§ What is expected:
Copying exactly, give the lines in the material below from the one with "it', copy_word put" to the one with "destruct IH as", ends included, and nothing besides.

§ Source data:
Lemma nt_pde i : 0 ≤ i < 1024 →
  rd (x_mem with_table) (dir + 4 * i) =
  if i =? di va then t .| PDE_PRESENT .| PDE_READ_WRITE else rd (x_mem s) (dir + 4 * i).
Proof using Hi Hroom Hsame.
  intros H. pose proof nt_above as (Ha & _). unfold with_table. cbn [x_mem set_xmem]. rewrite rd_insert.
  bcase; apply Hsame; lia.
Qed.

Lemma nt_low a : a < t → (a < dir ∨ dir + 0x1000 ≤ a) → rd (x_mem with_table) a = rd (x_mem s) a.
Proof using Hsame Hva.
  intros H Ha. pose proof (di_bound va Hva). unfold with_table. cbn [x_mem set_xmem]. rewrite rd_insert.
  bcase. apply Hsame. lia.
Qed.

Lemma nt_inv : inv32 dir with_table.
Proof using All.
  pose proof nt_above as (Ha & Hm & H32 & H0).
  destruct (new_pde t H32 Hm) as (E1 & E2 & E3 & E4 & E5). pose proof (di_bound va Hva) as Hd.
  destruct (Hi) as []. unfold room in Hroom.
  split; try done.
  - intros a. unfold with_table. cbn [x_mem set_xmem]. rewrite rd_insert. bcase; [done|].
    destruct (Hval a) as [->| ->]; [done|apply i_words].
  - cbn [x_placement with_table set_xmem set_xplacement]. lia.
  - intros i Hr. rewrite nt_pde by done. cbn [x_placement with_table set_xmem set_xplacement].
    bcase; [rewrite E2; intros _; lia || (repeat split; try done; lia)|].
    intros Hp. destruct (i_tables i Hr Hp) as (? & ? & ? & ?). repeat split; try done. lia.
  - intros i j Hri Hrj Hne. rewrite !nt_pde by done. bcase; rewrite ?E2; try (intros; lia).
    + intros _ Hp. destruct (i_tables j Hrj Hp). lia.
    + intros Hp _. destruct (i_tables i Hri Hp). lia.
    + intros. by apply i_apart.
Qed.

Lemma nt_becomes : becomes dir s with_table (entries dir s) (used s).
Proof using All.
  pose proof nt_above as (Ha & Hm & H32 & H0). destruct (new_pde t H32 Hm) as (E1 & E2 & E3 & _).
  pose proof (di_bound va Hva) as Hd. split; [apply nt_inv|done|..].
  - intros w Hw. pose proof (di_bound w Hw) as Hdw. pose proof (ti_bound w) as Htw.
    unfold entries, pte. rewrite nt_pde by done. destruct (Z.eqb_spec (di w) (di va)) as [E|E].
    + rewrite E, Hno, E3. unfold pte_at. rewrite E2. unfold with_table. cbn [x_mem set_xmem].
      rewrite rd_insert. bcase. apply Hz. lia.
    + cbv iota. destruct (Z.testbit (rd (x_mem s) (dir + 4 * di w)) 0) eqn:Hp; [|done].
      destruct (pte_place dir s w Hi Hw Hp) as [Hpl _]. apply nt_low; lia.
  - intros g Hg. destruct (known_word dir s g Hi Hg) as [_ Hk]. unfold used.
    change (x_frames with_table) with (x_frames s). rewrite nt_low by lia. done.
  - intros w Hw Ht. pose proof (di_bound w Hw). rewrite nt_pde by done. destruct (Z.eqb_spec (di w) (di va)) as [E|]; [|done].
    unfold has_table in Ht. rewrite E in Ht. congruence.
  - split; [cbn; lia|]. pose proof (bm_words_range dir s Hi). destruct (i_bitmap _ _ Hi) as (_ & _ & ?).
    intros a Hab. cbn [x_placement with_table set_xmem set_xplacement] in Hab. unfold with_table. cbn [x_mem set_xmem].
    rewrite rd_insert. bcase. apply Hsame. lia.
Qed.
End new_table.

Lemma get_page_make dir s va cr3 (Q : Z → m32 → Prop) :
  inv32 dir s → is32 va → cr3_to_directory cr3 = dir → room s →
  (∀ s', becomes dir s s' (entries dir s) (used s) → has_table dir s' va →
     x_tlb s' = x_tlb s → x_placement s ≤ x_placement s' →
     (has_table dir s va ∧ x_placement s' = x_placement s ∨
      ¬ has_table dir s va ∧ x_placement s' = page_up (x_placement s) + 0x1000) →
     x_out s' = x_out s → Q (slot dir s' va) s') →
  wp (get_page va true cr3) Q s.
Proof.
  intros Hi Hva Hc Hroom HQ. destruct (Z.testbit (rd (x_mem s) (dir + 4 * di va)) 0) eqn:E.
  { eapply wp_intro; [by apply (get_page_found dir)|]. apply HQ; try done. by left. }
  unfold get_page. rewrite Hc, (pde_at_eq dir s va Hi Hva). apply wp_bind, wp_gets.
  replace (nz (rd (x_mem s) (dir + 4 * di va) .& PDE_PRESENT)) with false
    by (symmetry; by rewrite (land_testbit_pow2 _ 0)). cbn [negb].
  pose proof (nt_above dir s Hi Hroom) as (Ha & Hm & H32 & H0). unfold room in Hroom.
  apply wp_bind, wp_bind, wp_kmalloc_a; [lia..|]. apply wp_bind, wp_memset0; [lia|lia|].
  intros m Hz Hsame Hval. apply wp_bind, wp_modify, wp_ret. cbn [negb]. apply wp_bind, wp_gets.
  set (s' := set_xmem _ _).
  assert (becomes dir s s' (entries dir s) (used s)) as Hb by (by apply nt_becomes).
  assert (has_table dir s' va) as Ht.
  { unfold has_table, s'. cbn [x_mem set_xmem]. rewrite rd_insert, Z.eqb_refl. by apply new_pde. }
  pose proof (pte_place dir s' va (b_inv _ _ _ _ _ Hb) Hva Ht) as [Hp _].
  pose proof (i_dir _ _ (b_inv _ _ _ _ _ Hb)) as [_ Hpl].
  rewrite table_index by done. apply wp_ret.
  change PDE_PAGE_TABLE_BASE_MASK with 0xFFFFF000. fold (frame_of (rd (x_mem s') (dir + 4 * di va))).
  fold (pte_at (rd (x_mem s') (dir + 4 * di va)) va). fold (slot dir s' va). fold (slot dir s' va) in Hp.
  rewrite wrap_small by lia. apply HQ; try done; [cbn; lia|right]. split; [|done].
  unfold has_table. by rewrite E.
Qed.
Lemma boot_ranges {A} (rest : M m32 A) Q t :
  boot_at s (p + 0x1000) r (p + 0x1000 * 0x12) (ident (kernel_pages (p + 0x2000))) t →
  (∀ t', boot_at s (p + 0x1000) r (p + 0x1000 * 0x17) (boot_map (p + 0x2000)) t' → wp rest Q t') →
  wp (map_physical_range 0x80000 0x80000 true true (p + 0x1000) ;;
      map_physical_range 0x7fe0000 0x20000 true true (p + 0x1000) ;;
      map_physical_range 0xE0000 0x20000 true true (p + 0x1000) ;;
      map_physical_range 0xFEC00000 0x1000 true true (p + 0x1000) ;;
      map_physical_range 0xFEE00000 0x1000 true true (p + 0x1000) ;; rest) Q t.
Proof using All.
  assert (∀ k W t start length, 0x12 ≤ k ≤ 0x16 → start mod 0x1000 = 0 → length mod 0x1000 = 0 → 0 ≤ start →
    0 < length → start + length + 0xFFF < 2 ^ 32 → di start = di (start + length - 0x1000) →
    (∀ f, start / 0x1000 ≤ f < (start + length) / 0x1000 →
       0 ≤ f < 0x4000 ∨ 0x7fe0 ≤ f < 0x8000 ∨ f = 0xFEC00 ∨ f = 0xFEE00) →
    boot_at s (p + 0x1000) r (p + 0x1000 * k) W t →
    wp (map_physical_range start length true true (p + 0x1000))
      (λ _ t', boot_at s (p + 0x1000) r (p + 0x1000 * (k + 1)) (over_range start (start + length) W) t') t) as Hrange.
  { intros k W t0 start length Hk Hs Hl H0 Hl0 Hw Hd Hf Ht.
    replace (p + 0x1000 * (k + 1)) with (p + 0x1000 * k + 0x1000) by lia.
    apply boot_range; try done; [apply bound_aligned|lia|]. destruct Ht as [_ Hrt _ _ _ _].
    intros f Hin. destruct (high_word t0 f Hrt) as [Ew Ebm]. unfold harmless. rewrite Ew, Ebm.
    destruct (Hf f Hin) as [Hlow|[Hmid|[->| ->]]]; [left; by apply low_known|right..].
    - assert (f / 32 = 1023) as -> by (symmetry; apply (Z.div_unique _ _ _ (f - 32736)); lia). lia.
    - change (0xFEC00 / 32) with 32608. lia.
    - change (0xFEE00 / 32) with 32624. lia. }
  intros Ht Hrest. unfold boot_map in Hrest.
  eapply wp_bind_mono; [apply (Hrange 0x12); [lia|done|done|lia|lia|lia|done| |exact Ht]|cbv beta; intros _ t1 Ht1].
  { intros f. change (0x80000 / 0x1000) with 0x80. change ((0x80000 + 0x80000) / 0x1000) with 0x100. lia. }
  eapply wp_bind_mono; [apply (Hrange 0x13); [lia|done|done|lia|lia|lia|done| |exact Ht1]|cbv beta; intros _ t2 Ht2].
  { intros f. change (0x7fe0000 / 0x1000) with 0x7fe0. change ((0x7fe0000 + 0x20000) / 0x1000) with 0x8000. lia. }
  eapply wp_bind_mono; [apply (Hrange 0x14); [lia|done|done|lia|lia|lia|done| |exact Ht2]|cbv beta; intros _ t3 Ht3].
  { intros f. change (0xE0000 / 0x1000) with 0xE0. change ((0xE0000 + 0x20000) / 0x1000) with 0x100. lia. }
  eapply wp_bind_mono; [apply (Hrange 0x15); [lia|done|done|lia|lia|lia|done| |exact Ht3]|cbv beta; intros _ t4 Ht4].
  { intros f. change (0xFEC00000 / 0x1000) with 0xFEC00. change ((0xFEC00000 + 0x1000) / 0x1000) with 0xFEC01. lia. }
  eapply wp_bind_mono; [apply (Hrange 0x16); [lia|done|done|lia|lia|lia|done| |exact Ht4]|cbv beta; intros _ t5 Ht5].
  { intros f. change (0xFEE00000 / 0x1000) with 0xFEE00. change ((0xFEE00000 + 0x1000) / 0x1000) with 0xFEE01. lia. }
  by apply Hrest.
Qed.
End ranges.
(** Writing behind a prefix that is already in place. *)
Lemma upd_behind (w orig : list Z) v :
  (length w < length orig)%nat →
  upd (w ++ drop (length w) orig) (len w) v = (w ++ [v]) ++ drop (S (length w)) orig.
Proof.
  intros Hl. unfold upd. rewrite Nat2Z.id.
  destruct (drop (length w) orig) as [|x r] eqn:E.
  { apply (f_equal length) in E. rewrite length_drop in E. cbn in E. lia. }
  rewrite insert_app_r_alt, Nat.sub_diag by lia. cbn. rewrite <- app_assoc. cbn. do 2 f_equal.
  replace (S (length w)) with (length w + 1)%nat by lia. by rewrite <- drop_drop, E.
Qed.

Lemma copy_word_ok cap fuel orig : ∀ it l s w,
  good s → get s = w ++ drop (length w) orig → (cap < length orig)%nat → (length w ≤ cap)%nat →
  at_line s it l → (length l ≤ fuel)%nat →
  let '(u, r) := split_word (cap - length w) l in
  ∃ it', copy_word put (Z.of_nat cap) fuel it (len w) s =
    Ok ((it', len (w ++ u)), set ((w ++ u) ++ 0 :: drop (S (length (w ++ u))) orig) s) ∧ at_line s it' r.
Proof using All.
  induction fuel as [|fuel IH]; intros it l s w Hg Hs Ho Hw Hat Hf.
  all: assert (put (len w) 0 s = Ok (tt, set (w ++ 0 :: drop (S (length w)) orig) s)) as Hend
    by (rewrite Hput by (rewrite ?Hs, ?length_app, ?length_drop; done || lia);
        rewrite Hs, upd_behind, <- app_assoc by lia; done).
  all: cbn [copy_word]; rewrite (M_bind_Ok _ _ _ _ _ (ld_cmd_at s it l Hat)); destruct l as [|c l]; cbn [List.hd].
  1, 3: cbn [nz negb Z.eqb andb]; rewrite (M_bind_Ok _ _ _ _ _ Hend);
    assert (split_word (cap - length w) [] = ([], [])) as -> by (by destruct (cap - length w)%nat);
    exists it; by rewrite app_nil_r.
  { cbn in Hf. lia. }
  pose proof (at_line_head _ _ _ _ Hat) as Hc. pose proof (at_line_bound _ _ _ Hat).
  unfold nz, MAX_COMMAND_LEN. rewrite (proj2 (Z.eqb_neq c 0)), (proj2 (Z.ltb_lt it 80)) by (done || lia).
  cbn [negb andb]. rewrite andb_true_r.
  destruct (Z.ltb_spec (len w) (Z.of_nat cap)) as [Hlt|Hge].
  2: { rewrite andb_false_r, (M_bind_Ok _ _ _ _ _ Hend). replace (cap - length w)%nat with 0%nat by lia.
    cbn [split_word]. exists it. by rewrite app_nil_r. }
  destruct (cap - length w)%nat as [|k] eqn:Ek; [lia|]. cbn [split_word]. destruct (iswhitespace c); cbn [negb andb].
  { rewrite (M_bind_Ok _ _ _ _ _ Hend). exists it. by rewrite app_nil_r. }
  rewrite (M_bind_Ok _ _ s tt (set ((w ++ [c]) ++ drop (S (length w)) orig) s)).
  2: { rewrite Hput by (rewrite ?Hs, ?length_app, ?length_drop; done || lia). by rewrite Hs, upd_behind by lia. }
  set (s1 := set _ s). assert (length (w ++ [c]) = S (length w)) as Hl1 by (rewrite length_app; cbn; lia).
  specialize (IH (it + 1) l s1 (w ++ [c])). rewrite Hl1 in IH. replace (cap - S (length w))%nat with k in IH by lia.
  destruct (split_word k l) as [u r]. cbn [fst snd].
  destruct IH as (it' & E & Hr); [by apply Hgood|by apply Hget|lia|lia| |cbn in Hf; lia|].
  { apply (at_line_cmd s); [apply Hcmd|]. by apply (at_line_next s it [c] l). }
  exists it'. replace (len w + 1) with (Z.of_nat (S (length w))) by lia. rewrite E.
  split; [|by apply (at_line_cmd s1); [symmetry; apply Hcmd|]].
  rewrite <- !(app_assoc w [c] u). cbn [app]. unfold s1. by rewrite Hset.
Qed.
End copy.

§ Answer to this exercise:
  ∃ it', copy_word put (Z.of_nat cap) fuel it (len w) s =
    Ok ((it', len (w ++ u)), set ((w ++ u) ++ 0 :: drop (S (length (w ++ u))) orig) s) ∧ at_line s it' r.
Proof using All.
  induction fuel as [|fuel IH]; intros it l s w Hg Hs Ho Hw Hat Hf.
  all: assert (put (len w) 0 s = Ok (tt, set (w ++ 0 :: drop (S (length w)) orig) s)) as Hend
    by (rewrite Hput by (rewrite ?Hs, ?length_app, ?length_drop; done || lia);
        rewrite Hs, upd_behind, <- app_assoc by lia; done).
  all: cbn [copy_word]; rewrite (M_bind_Ok _ _ _ _ _ (ld_cmd_at s it l Hat)); destruct l as [|c l]; cbn [List.hd].
  1, 3: cbn [nz negb Z.eqb andb]; rewrite (M_bind_Ok _ _ _ _ _ Hend);
    assert (split_word (cap - length w) [] = ([], [])) as -> by (by destruct (cap - length w)%nat);
    exists it; by rewrite app_nil_r.
  { cbn in Hf. lia. }
  pose proof (at_line_head _ _ _ _ Hat) as Hc. pose proof (at_line_bound _ _ _ Hat).
  unfold nz, MAX_COMMAND_LEN. rewrite (proj2 (Z.eqb_neq c 0)), (proj2 (Z.ltb_lt it 80)) by (done || lia).
  cbn [negb andb]. rewrite andb_true_r.
  destruct (Z.ltb_spec (len w) (Z.of_nat cap)) as [Hlt|Hge].
  2: { rewrite andb_false_r, (M_bind_Ok _ _ _ _ _ Hend). replace (cap - length w)%nat with 0%nat by lia.
    cbn [split_word]. exists it. by rewrite app_nil_r. }
  destruct (cap - length w)%nat as [|k] eqn:Ek; [lia|]. cbn [split_word]. destruct (iswhitespace c); cbn [negb andb].
  { rewrite (M_bind_Ok _ _ _ _ _ Hend). exists it. by rewrite app_nil_r. }
  rewrite (M_bind_Ok _ _ s tt (set ((w ++ [c]) ++ drop (S (length w)) orig) s)).
  2: { rewrite Hput by (rewrite ?Hs, ?length_app, ?length_drop; done || lia). by rewrite Hs, upd_behind by lia. }
  set (s1 := set _ s). assert (length (w ++ [c]) = S (length w)) as Hl1 by (rewrite length_app; cbn; lia).
  specialize (IH (it + 1) l s1 (w ++ [c])). rewrite Hl1 in IH. replace (cap - S (length w))%nat with k in IH by lia.
  destruct (split_word k l) as [u r]. cbn [fst snd].
  destruct IH as (it' & E & Hr); [by apply Hgood|by apply Hget|lia|lia| |cbn in Hf; lia|].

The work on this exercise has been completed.